At the Ballet Theatre, which he joined in 2009, Ratmansky choreographed numerous ballets, including a reimagined version of “The Nutcracker” and a reenactment of “Sleeping Beauty.” His most recent work for the company was his feature ballet “Of Love and Rage,” which premiered in New York in June. Writing in The Times, Gia Kourlas described it as “pretentious and bold with sweet, full dance,” adding that Ballet Theater dancers “transform with a renewed sense of purpose and promise” in performing it.
The Ballet Theater has undergone a number of changes recently, including the departure of the company’s longtime artistic director, Kevin McKenzie. Susan Jaffe, a former Ballet Theater dancer, took the reins last month.
“It’s still a family to me,” Ratmansky praised the Ballet Theatre. He said that he decided not to renew his contract at the Ballet Theater, which will expire in June, partly because of concerns that he had been with the company for too long.

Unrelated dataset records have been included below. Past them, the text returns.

(** The periodic check takes out of the cache exactly the nodes whose last
    heartbeat is older than [offlineAfter]; with a database that accepts the
    statements their rows become offline, and rows of other nodes do not
    change. *)
Lemma checkOfflineNodes_exact `{PgTime} `{MapRangeOk} (s : NodeManager)
    (fault : nat → option error) (clk : nat → Time) (now : Time) :
  manager_ok s →
  let s' := checkOfflineNodes fault clk now s in
  (∀ id n, onlineNodes s' !! id = Some n ↔
     onlineNodes s !! id = Some n ∧ is_stale now (offlineAfter s) n = false) ∧
  (∀ id n r, onlineNodes s !! id = Some n → is_stale now (offlineAfter s) n = true →
     (∀ j, fault j = None) → node_rows (nodes_tbl s) !! id = Some r →
     ∃ r', node_rows (nodes_tbl s') !! id = Some r' ∧ NStatus r' = NodeStatusOffline) ∧
  (∀ id, onlineNodes s !! id = None →
     node_rows (nodes_tbl s') !! id = node_rows (nodes_tbl s) !! id).
Proof.
  intros [Hc Ht] s'.
  assert (∀ k n, (k, n) ∈ map_range (onlineNodes s) → NodeID n = k) as Hent.
  { intros k n Hkn%elem_of_map_range. by apply Hc. }
  split_and!.
  - intros id n. unfold s', checkOfflineNodes. rewrite offline_loop_cache.
    destruct (existsb _ _) eqn:Hex.
    + split; [done|]. intros [Hn Hst]. apply existsb_exists in Hex as ([k n'] & Hin & He).
      apply list_elem_of_In, elem_of_map_range in Hin. cbn in He.
      apply andb_true_iff in He as [->%bool_decide_eq_true He]. congruence.
    + split; [|by intros [? _]]. intros Hn. split; [done|].
      destruct (is_stale now (offlineAfter s) n) eqn:Hst; [|done].
      rewrite <- not_true_iff_false, existsb_exists in Hex. destruct Hex.
      exists (id, n). split; [by apply list_elem_of_In, elem_of_map_range|].
      cbn. by rewrite Hst, bool_decide_eq_true_2.
  - intros id n r Hn Hst Hf Hr. apply (offline_loop_row _ _ _ _ _ _ id n r); try done.
    + apply NoDup_map_range.
    + by apply elem_of_map_range.
  - intros id Hn. apply offline_loop_row_ne; [|done]. intros Hin.
    apply list_elem_of_fmap in Hin as ([k n'] & -> & Hin). apply elem_of_map_range in Hin.
    cbn in Hn. congruence.
Qed.
(* ===== verification/Machine.v ===== *)
(** * The agent's machine ([cmd/agent/main.go])

    What the agent reads of the machine it runs on and of its command line: the
    labels, the memory, the disk, and the two requests it sends with them.  The
    operating system is a parameter: what the system calls return and what the
    files of [/proc] hold. *)

From S2P Require Import Prelude GoStrings GoFormat Float64 FloatScan Model TaskStore NodeStore NodeManager.
From Stdlib Require Import Ascii.

(** ** Labels *)

(** [main], lines 45 to 53. *)
Definition parse_labels (labels : string) : list string :=
  if bool_decide (labels = EmptyString) then []
  else filter (λ l, l ≠ EmptyString) (TrimSpace <$> Split labels ",").

(** ** Memory *)

(** [int(memBytes / 1024 / 1024)], at type [uint64]. *)
Definition to_mb (bytes : Z) : Z := bytes / 1024 / 1024.

Definition detectMemorySysctl (raw : result string) : Z :=
  match raw with
  | Err _ => 0
  | Ok raw => match Sscanf_uint raw with Some memBytes => to_mb memBytes | None => 0 end
  end.

(** The loop over the lines returns at the first one that can be scanned. *)
Fixpoint find_total (lines : list string) : Z :=
  match lines with
  | [] => 0
  | line :: lines =>
      if HasPrefix line "MemTotal:" then
        match Sscanf "MemTotal: %d kB" line with
        | ([kb], true) => Z.quot kb 1024
        | _ => find_total lines
        end
      else find_total lines
  end.

Definition detectMemoryProc (meminfo : result string) : Z :=
  match meminfo with
  | Err _ => 0
  | Ok data => find_total (Split data newline)
  end.

Definition detectMemory (sysctl meminfo : result string) : Z :=
  let memMB := detectMemorySysctl sysctl in
  if 0 <? memMB then memMB
  else
    let memMB := detectMemoryProc meminfo in
    if 0 <? memMB then memMB else 8192.

(** The three variables of [getMemoryUsed]. *)
Record MemInfo : Type := mkMemInfo { memTotal : Z; memAvailable : Z; memFree : Z }.

(** [fmt.Sscanf(line, format, &v)] with its error ignored. *)
Definition scan_into (format line : string) (v : Z) : Z := default v (head (Sscanf format line).1).

Definition meminfo_line (m : MemInfo) (line : string) : MemInfo :=
  let m :=
    if HasPrefix line "MemTotal:"
    then mkMemInfo (scan_into "MemTotal: %d kB" line (memTotal m)) (memAvailable m) (memFree m)
    else m in
  let m :=
    if HasPrefix line "MemAvailable:"
    then mkMemInfo (memTotal m) (scan_into "MemAvailable: %d kB" line (memAvailable m)) (memFree m)
    else m in
  if HasPrefix line "MemFree:" && (memAvailable m =? 0)
  then mkMemInfo (memTotal m) (memAvailable m) (scan_into "MemFree: %d kB" line (memFree m))
  else m.

Definition getMemoryUsed (meminfo : result string) : Z :=
  match meminfo with
  | Err _ => 0
  | Ok data =>
      let m := foldl meminfo_line (mkMemInfo 0 0 0) (Split data newline) in
      if 0 <? memAvailable m then Z.quot (memTotal m -64 memAvailable m)%go 1024
      else if 0 <? memFree m then Z.quot (memTotal m -64 memFree m)%go 1024
      else 0
  end.

(** ** Disk *)

(** [syscall.Statfs_t], the fields read; [Bsize] as converted to [uint64]. *)
Record Statfs_t : Type := mkStatfs { Blocks : Z; Bfree : Z; Bsize : Z }.

Definition mul_u64 (a b : Z) : Z := (a * b) mod 2 ^ 64.
Definition sub_u64 (a b : Z) : Z := (a - b) mod 2 ^ 64.

Definition detectDisk (fs : result Statfs_t) : Z :=
  match fs with
  | Err _ => 102400
  | Ok fs => to_mb (mul_u64 (Blocks fs) (Bsize fs))
  end.

Definition getDiskUsed (fs : result Statfs_t) : Z :=
  match fs with
  | Err _ => 0
  | Ok fs => to_mb (sub_u64 (mul_u64 (Blocks fs) (Bsize fs)) (mul_u64 (Bfree fs) (Bsize fs)))
  end.

(** ** Load *)

(** [math.Round(load1*100) / 100] *)
Definition round_load (load1 : float64) : float64 :=
  f64_div (f64_round (f64_mul load1 (f64_of_int 100))) (f64_of_int 100).

Definition getLoadAvg (sysctl loadavg : result string) : float64 :=
  match sysctl with
  | Err _ =>
      match loadavg with
      | Err _ => f64_zero
      | Ok data =>
          match Sscanf_f "%f %f %f" data with
          | (load1 :: _, true) => round_load load1
          | _ => f64_zero
          end
      end
  | Ok raw =>
      match Sscanf_f "{ %f" raw with
      | (load1 :: _, true) => round_load load1
      | _ => f64_zero
      end
  end.

(** ** The machine and the requests *)

Record Machine : Type := mkMachine {
  m_hostname : result string;        (* os.Hostname *)
  m_outbound : result string;        (* the local address of the UDP connection *)
  m_cpus : Z;                        (* runtime.NumCPU *)
  m_memsize : result string;         (* syscall.Sysctl("hw.memsize") *)
  m_meminfo : result string;         (* /proc/meminfo *)
  m_statfs : result Statfs_t;        (* syscall.Statfs("/") *)
  m_vmload : result string;          (* syscall.Sysctl("vm.loadavg") *)
  m_loadavg : result string;         (* /proc/loadavg *)
}.

Definition detectCPU (m : Machine) : Z := m_cpus m.
Definition getCPUUsage : float64 := f64_zero.
Definition countRunningTasks : Z := 0.
Definition getOutboundIP (m : Machine) : string :=
  match m_outbound m with Ok ip => ip | Err _ => "127.0.0.1" end.

Definition version : string := "0.3.0".

Definition register_request (labels : string) (m : Machine) : RegisterRequest := {|
  rr_hostname := match m_hostname m with Ok h => h | Err _ => "unknown"%string end;
  rr_ip := getOutboundIP m;
  rr_version := version;
  rr_total_cpu := detectCPU m;
  rr_total_memory_mb := detectMemory (m_memsize m) (m_meminfo m);
  rr_total_disk_mb := detectDisk (m_statfs m);
  rr_labels := parse_labels labels |}.

Definition collectResources (m : Machine) : NodeResource := {|
  nr_cpu_usage_percent := getCPUUsage;
  nr_memory_used_mb := getMemoryUsed (m_meminfo m);
  nr_memory_total_mb := detectMemory (m_memsize m) (m_meminfo m);
  nr_disk_used_mb := getDiskUsed (m_statfs m);
  nr_disk_total_mb := detectDisk (m_statfs m);
  nr_load_avg_1m := getLoadAvg (m_vmload m) (m_loadavg m);
  nr_running_tasks := countRunningTasks |}.

Definition heartbeat_request (nodeID : string) (m : Machine) : HeartbeatRequest := {|
  hb_node_id := nodeID; hb_version := version; hb_resources := Some (collectResources m) |}.

(** ** Facts *)

(** Without commas in the parts, the labels are the trimmed parts that are not
    empty, in order. *)
Lemma parse_labels_join (parts : list string) :
  Forall (λ l, contains_byte "," l = false) parts →
  parse_labels (Join "," parts) = filter (λ l, l ≠ EmptyString) (TrimSpace <$> parts).
Proof.
  intros Hparts. unfold parse_labels. destruct parts as [|l parts]; [done|].
  case_bool_decide as He; [|by rewrite Split_Join].
  destruct parts as [|l' parts].
  - cbn in He. by subst.
  - change (Join "," (l :: l' :: parts)) with (l +:+ String "," (Join "," (l' :: parts))) in He.
    by destruct l.
Qed.

Lemma to_mb_bounds n : 0 <= n < 2 ^ 64 → 0 <= to_mb n < 2 ^ 44.
Proof.
  intros Hn. unfold to_mb. rewrite Z.div_div by lia.
  split; [apply Z.div_pos; lia|apply Z.div_lt_upper_bound; lia].
Qed.

Lemma to_mb_mono a b : a <= b → to_mb a <= to_mb b.
Proof. intros Hab. unfold to_mb. do 2 (apply Z.div_le_mono; [lia|]). done. Qed.

Lemma scan_digits_nonneg s n any : 0 <= n → 0 <= (scan_digits n any s).1.
Proof.
  revert n any. induction s as [|c s IH]; intros n any Hn; [done|]. cbn. destruct (is_digit c) eqn:Hc; [|done].
  apply IH. unfold is_digit in Hc. lia.
Qed.

Lemma detectMemorySysctl_bounds raw : 0 <= detectMemorySysctl raw < 2 ^ 44.
Proof.
  unfold detectMemorySysctl. destruct raw as [raw|]; [|lia].
  unfold Sscanf_uint. pose proof (scan_digits_nonneg (skip_space raw) 0 false ltac:(lia)) as Hn.
  destruct (scan_digits 0 false (skip_space raw)) as [n any].
  destruct any; [|cbn; lia]. cbn [andb fst] in *. destruct (Z.leb_spec n max_uint64) as [Hm|]; [|lia].
  apply to_mb_bounds. unfold max_uint64 in Hm. lia.
Qed.

Lemma find_total_bound lines : find_total lines < 2 ^ 53.
Proof.
  induction lines as [|line lines IH]; cbn [find_total]; [lia|].
  destruct (HasPrefix line "MemTotal:"); [|done].
  pose proof (Sscanf_range "MemTotal: %d kB" line) as Hr.
  destruct (Sscanf "MemTotal: %d kB" line) as [[|kb [|]] []]; try done.
  cbn in Hr. apply Forall_cons in Hr as [Hkb _].
  assert (Z.quot kb 1024 <= Z.quot (2 ^ 63 - 1) 1024) as Hq; [|by eapply Z.le_lt_trans].
  apply Z.quot_le_mono; int_lia.
Qed.

Lemma detectMemory_bounds sysctl meminfo : 0 < detectMemory sysctl meminfo < 2 ^ 53.
Proof.
  unfold detectMemory. pose proof (detectMemorySysctl_bounds sysctl).
  assert (detectMemoryProc meminfo < 2 ^ 53).
  { destruct meminfo as [data|]; [apply find_total_bound|cbn; lia]. }
  destruct (Z.ltb_spec 0 (detectMemorySysctl sysctl)); [lia|].
  destruct (Z.ltb_spec 0 (detectMemoryProc meminfo)); lia.
Qed.

(** *** The file [/proc/meminfo] *)

Fixpoint blanks (n : nat) : string :=
  match n with O => EmptyString | S n => String " " (blanks n) end.

(** A line as the kernel writes it. *)
Definition kb_line (name : string) (pad : nat) (kb : Z) : string :=
  name +:+ blanks (S pad) +:+ Itoa kb +:+ " kB".

Lemma skip_blanks n kb rest : 0 <= kb → skip_space (blanks n +:+ Itoa kb +:+ rest) = Itoa kb +:+ rest.
Proof.
  intros Hkb. induction n as [|n IH]; [|exact IH].
  rewrite append_nil_l. destruct (Itoa_head kb rest Hkb) as (a & s & -> & Ha).
  by apply skip_space_digit.
Qed.

Lemma Sscanf_kb n kb :
  0 <= kb < 2 ^ 63 → Sscanf " %d kB" (blanks (S n) +:+ Itoa kb +:+ " kB") = ([kb], true).
Proof.
  intros Hkb. cbn [scanf]. change (Ascii.eqb " " "%") with false. cbv iota.
  change (Ascii.eqb " " " ") with true. change (HasPrefix "%d kB" " ") with false. cbv iota.
  rewrite skip_blanks by lia. rewrite (bool_decide_eq_true_2 (_ ≠ _)), orb_true_r; cycle 1.
  { destruct (Itoa_head kb " kB" ltac:(lia)) as (a & s & -> & Ha). cbn [blanks]. rewrite append_cons.
    intros [= -> _]. by vm_compute in Ha. }
  change (Ascii.eqb "%" "%") with true. change (Ascii.eqb "d" "d") with true. cbv iota.
  by rewrite scan_int_Itoa.
Qed.

(** Literal bytes of the format match themselves. *)
Lemma Sscanf_literal lit f input :
  Forall (λ a, a ≠ "%"%char ∧ a ≠ " "%char) (list_ascii_of_string lit) →
  Sscanf (lit +:+ f) (lit +:+ input) = Sscanf f input.
Proof.
  induction lit as [|a lit IH]; intros Hl; [done|]. cbn in Hl. apply Forall_cons in Hl as [[H1 H2] Hl].
  rewrite !append_cons. cbn [scanf].
  rewrite (proj2 (Ascii.eqb_neq a "%") H1), (proj2 (Ascii.eqb_neq a " ") H2), Ascii.eqb_refl. by apply IH.
Qed.

Lemma Sscanf_kb_line name pad kb :
  Forall (λ a, a ≠ "%"%char ∧ a ≠ " "%char) (list_ascii_of_string name) → 0 <= kb < 2 ^ 63 →
  Sscanf (name +:+ " %d kB") (kb_line name pad kb) = ([kb], true).
Proof. intros Hn Hkb. unfold kb_line. by rewrite Sscanf_literal, Sscanf_kb. Qed.

(** A file that begins as the one of the kernel does. *)
Definition meminfo_of (data : string) (total free avail : Z) : Prop :=
  ∃ p1 p2 p3 rest,
    Split data newline =
      kb_line "MemTotal:" p1 total :: kb_line "MemFree:" p2 free ::
      kb_line "MemAvailable:" p3 avail :: rest ∧
    Forall (λ l, HasPrefix l "MemTotal:" = false ∧ HasPrefix l "MemFree:" = false ∧
                 HasPrefix l "MemAvailable:" = false) rest.

Lemma other_lines m rest :
  Forall (λ l, HasPrefix l "MemTotal:" = false ∧ HasPrefix l "MemFree:" = false ∧
               HasPrefix l "MemAvailable:" = false) rest →
  foldl meminfo_line m rest = m.
Proof.
  induction 1 as [|l rest (H1 & H2 & H3) _ IH]; [done|]. cbn [foldl].
  unfold meminfo_line at 2. by rewrite H1, H2, H3.
Qed.

Lemma HasPrefix_kb name pad kb : HasPrefix (kb_line name pad kb) name = true.
Proof. apply HasPrefix_append. Qed.

(** Each of the three lines sets its variable. *)
Lemma meminfo_lines m p kb :
  0 <= kb < 2 ^ 63 →
  meminfo_line m (kb_line "MemTotal:" p kb) = mkMemInfo kb (memAvailable m) (memFree m) ∧
  meminfo_line m (kb_line "MemAvailable:" p kb) = mkMemInfo (memTotal m) kb (memFree m) ∧
  meminfo_line m (kb_line "MemFree:" p kb) =
    mkMemInfo (memTotal m) (memAvailable m) (if memAvailable m =? 0 then kb else memFree m).
Proof.
  intros Hkb.
  assert (∀ name, Forall (λ a, a ≠ "%"%char ∧ a ≠ " "%char) (list_ascii_of_string name) →
    ∀ v, scan_into (name +:+ " %d kB") (kb_line name p kb) v = kb) as Hscan.
  { intros name Hn v. unfold scan_into. by rewrite Sscanf_kb_line. }
  pose proof (Hscan "MemTotal:" ltac:(repeat constructor; done)) as Ht.
  pose proof (Hscan "MemAvailable:" ltac:(repeat constructor; done)) as Ha.
  pose proof (Hscan "MemFree:" ltac:(repeat constructor; done)) as Hf.
  change ("MemTotal:" +:+ " %d kB") with "MemTotal: %d kB" in Ht.
  change ("MemAvailable:" +:+ " %d kB") with "MemAvailable: %d kB" in Ha.
  change ("MemFree:" +:+ " %d kB") with "MemFree: %d kB" in Hf.
  split_and!.
  - unfold meminfo_line. rewrite HasPrefix_kb, Ht.
    assert (HasPrefix (kb_line "MemTotal:" p kb) "MemAvailable:" = false) as -> by reflexivity.
    assert (HasPrefix (kb_line "MemTotal:" p kb) "MemFree:" = false) as -> by reflexivity. done.
  - unfold meminfo_line. rewrite HasPrefix_kb, Ha.
    assert (HasPrefix (kb_line "MemAvailable:" p kb) "MemTotal:" = false) as -> by reflexivity.
    assert (HasPrefix (kb_line "MemAvailable:" p kb) "MemFree:" = false) as -> by reflexivity. done.
  - unfold meminfo_line. rewrite HasPrefix_kb, Hf.
    assert (HasPrefix (kb_line "MemFree:" p kb) "MemTotal:" = false) as -> by reflexivity.
    assert (HasPrefix (kb_line "MemFree:" p kb) "MemAvailable:" = false) as -> by reflexivity.
    cbn [andb]. by destruct (memAvailable m =? 0), m.
Qed.
(** What [Load] returns.  A configuration file that cannot be read is an
    error, only the answer that none was found is not.  Otherwise eleven
    variables of the environment each decide one field: a text if the variable
    is not empty, a number if it parses as one, and every other field is
    Viper's, in particular all of the sections redis, etcd, retry, rate limit,
    grpc and agent.  The numbers fit in 64 bits when Viper's do. *)
Lemma Load_exact `{Viper} (getenv : string → string) (configPath : string) :
  match v_ReadInConfig (settings configPath), v_Unmarshal (settings configPath) with
  | Some (ReadError err), _ => Load getenv configPath = Err (WrapError "read config" err)
  | _, Err err => Load getenv configPath = Err (WrapError "unmarshal config" err)
  | _, Ok c =>
      ∃ c', Load getenv configPath = Ok c' ∧
      Server c' = mkServerConfig (number_or getenv "MINIBK_SERVER_PORT" (ServerPort (Server c)))
                    (ServerHost (Server c)) ∧
      Database c' = mkDatabaseConfig
        (text_or getenv "MINIBK_DATABASE_HOST" (DatabaseHost (Database c)))
        (number_or getenv "MINIBK_DATABASE_PORT" (DatabasePort (Database c)))
        (text_or getenv "MINIBK_DATABASE_USER" (User (Database c)))
        (text_or getenv "MINIBK_DATABASE_PASSWORD" (DatabasePassword (Database c)))
        (text_or getenv "MINIBK_DATABASE_DBNAME" (DBName (Database c)))
        (text_or getenv "MINIBK_DATABASE_SSLMODE" (SSLMode (Database c))) ∧
      Scheduler c' = mkSchedulerConfig
        (number_or getenv "MINIBK_SCHEDULER_TICK_INTERVAL_MS" (TickIntervalMs (Scheduler c)))
        (number_or getenv "MINIBK_SCHEDULER_MAX_CONCURRENT_TASKS" (MaxConcurrentTasks (Scheduler c))) ∧
      Executor c' = mkExecutorConfig
        (number_or getenv "MINIBK_EXECUTOR_DEFAULT_TIMEOUT_SEC" (DefaultTimeoutSec (Executor c)))
        (text_or getenv "MINIBK_EXECUTOR_DEFAULT_WORKDIR" (DefaultWorkdir (Executor c))) ∧
      (Redis c', Etcd c', Retry c', RateLimit c', GRPC c', Agent c') =
        (Redis c, Etcd c, Retry c, RateLimit c, GRPC c, Agent c) ∧
      (Forall in_i64 (numbers c) → Forall in_i64 (numbers c'))
  end.
Proof.
  assert (∀ c, v_Unmarshal (settings configPath) = Ok c →
    match v_ReadInConfig (settings configPath) with Some (ReadError _) => False | _ => True end →
    Load getenv configPath = Ok (overrides getenv c)) as Hload.
  { intros c Hc. unfold Load. rewrite Hc. by destruct (v_ReadInConfig _) as [[|err]|]. }
  unfold Load in *.
  destruct (v_ReadInConfig (settings configPath)) as [[|err]|]; [|done|];
    destruct (v_Unmarshal (settings configPath)) as [c|err]; try done.
  all: eexists; split; [by apply Hload|]; rewrite overrides_fields; split_and!; try done.
  all: unfold numbers; fields; intros Hn; repeat (apply Forall_cons_1 in Hn as [? Hn]).
  all: repeat constructor; by apply number_or_range.
Qed.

“I felt like the world was changing,” he said, “and I am changing.”
“There is a danger that you know the dancers too well and they know what to expect from you. There is a danger that you will start repeating yourself.”
Ratmansky said he is not yet sure whether his work with the City Ballet will continue beyond the initial contract.
“It will depend on the atmosphere, the results, the galas, the dancers’ reaction, the audience’s reaction,” he said. “All this combined with a general feeling that it’s working. We’ll just have to wait and see. There’s hope it will work.”